NASA has shared an image taken by the Hubble telescope where two galaxies are colliding and forming a ghost-like face.

By: Tech Desk | New Delhi |
Updated: October 30, 2019 5:04:25 pm
nasa ghost face, nasa hubble telescope ghost face, hubble telescope captures ghosty face, nasa AM 2026-424 ghost face system, Arp-Madore 2026-424 ghost face system The Hubble telescope has captured the image of two galaxies colliding an forming a ghost-like face (Image source: NASA)

NASA has shared an image that has been recently clicked by the Hubble telescope which depicts a ghostly face staring back at us from the depths of space. In the scary-looking image, the US space agency explains that two galaxies are going for a head-on collision against each other.

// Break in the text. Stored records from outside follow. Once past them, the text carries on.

(** The states of a bot whose config.json nobody else writes: a first
    launch finds no file and has an empty store; the process reacts to a
    stimulus; the world around it changes; a new process starts on the file
    that the former one left. *)
Inductive reachable (platform : Platform) : Bot -> Prop :=
| FirstLaunch s :
    counterConfigs s = [] -> configFile s = None -> reachable platform s
| Reaction s stimulus :
    reachable platform s -> reachable platform (exec (react platform stimulus) s)
| WorldChange s s' :
    reachable platform s ->
    counterConfigs s' = counterConfigs s -> configFile s' = configFile s ->
    reachable platform s'
| NewProcess s s' :
    reachable platform s ->
    counterConfigs s' = [] -> configFile s' = configFile s ->
    reachable platform s'.

(** The key under which the teardown looks the category of a config up:
    [config.categoryId] when it is a string. *)
Definition categoryKey (config : JSON) : option Snowflake :=
  match JS.getProp config "categoryId" with
  | Normal (Some (JString id)) => Some id
  | _ => None
  end.

(** From [s] to [s'] the channel [x] stays cached as [cx], the cache of
    [guildId] holds under [cat] what it held, and no deletion of [cat] was
    issued, by [category.delete()] or by [channel.delete()]. *)
Definition spares (guildId x : Snowflake) (cx : Channel.t) (cat : Snowflake) (s s' : Bot)
  : Prop :=
  JSMap.get x (channelsOf s' guildId) = Some cx
  /\ JSMap.get cat (channelsOf s' guildId) = JSMap.get cat (channelsOf s guildId)
  /\ exists events,
       history s' = (history s ++ events)%list
       /\ Forall (fun e : Event =>
                    fst e <> CategoryDelete guildId cat
                    /\ fst e <> ChannelDelete guildId cat) events.



(** The guild that a call is about. *)
Definition guildOf (r : Request) : option Snowflake :=
  match r with
  | MembersFetch g => Some g
  | ChannelCreate g _ _ _ => Some g
  | ChannelSetName g _ _ => Some g
  | ChannelDelete g _ => Some g
  | CategoryDelete g _ => Some g
  | WriteFile _ => None
  end.

Definition isFetch (e : Event) : bool :=
  match fst e with
  | MembersFetch _ => true
  | _ => false
  end.

(** The configs of [configs] whose channel the cache of [guildId] holds. *)
Definition cachedCounters (s : Bot) (guildId : Snowflake) (configs : list JSON)
  : list JSON :=
  filter (fun config =>
            match channelKey config with
            | Some id => JSMap.has id (channelsOf s guildId)
            | None => false
            end) configs.

(** The run from [s] to [s'] left the client's guild cache alone and
    issued calls about the guild [guildId] only. *)
Definition callsAbout (guildId : Snowflake) (s s' : Bot) : Prop :=
  guildsCache s' = guildsCache s
  /\ exists events,
       history s' = (history s ++ events)%list
       /\ Forall (fun e : Event => guildOf (fst e) = Some guildId) events.

(** The state once the cache of [guildId] holds the channel [c] under
    [id]. *)
Definition cacheChannel (guildId id : Snowflake) (c : Channel.t) (s : Bot) : Bot :=
  setChannels guildId (JSMap.set id c (channelsOf s guildId)) s.

(** The configs that the store holds for a community, when it holds a
    sequence. *)
Definition configsOf (s : Bot) (guildId : Snowflake) : list JSON :=
  match JSMap.get guildId (counterConfigs s) with
  | Some (JArray elems) => elems
  | _ => []
  end.

(** The category that [handleCounterSetup] cannot find and creates. *)
Definition categoryCreation (guildId : Snowflake) (categoryName : string) : Request :=
  ChannelCreate guildId categoryName GuildCategory None.

(** The run from [s] to [s'] issued only calls that [allowed] admits. *)
Definition issuesOnly (allowed : Request -> bool) (s s' : Bot) : Prop :=
  exists events,
    history s' = (history s ++ events)%list
    /\ Forall (fun e : Event => allowed (fst e) = true) events.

The complete system is known as Arp-Madore 2026-424 (AM 2026-424) and it is placed 704 million light-years away from Earth.

The violent collision gives the system a ring structure which is expected to last for about 100 million years while the two galaxies will completely merge in about one to two billion years. Whenever galaxies come close to each other, one galaxy might get destroyed by the other, however, there can be cases when galaxies may get merged peacefully to form a bigger galaxy.

Such events of ring galaxies are quite rare and just a few hundred have happened around our galactic neighborhood. At present, space researchers are not completely sure if collision of galaxies will lead to a bigger galaxy or violent destruction, however, they believe it is all depended on the huge black holes that are located at the centre of the galaxies.

In order to have ring galaxies, the two galaxies need to merge in a particular way to form a ring. Collision of galaxies are quite common in space however not all ring galaxies turn out to be like this ghost-like ring. In this particular case, the two galaxies were close to each other and created a rare ring structure that gives an impression of two eyes within the skull.

Also Read | ‘Dwarf planet’ Hygiea might be the smallest in solar system

The AM 2026-424 system got logged in the astronomical catalog called the Catalogue of Southern Peculiar Galaxies and Associations. This catalogue was first compiled by astronomer Halton Arp back in 1966, who later partnered with another astronomer called Barry Madore to extend the catalog in 1987.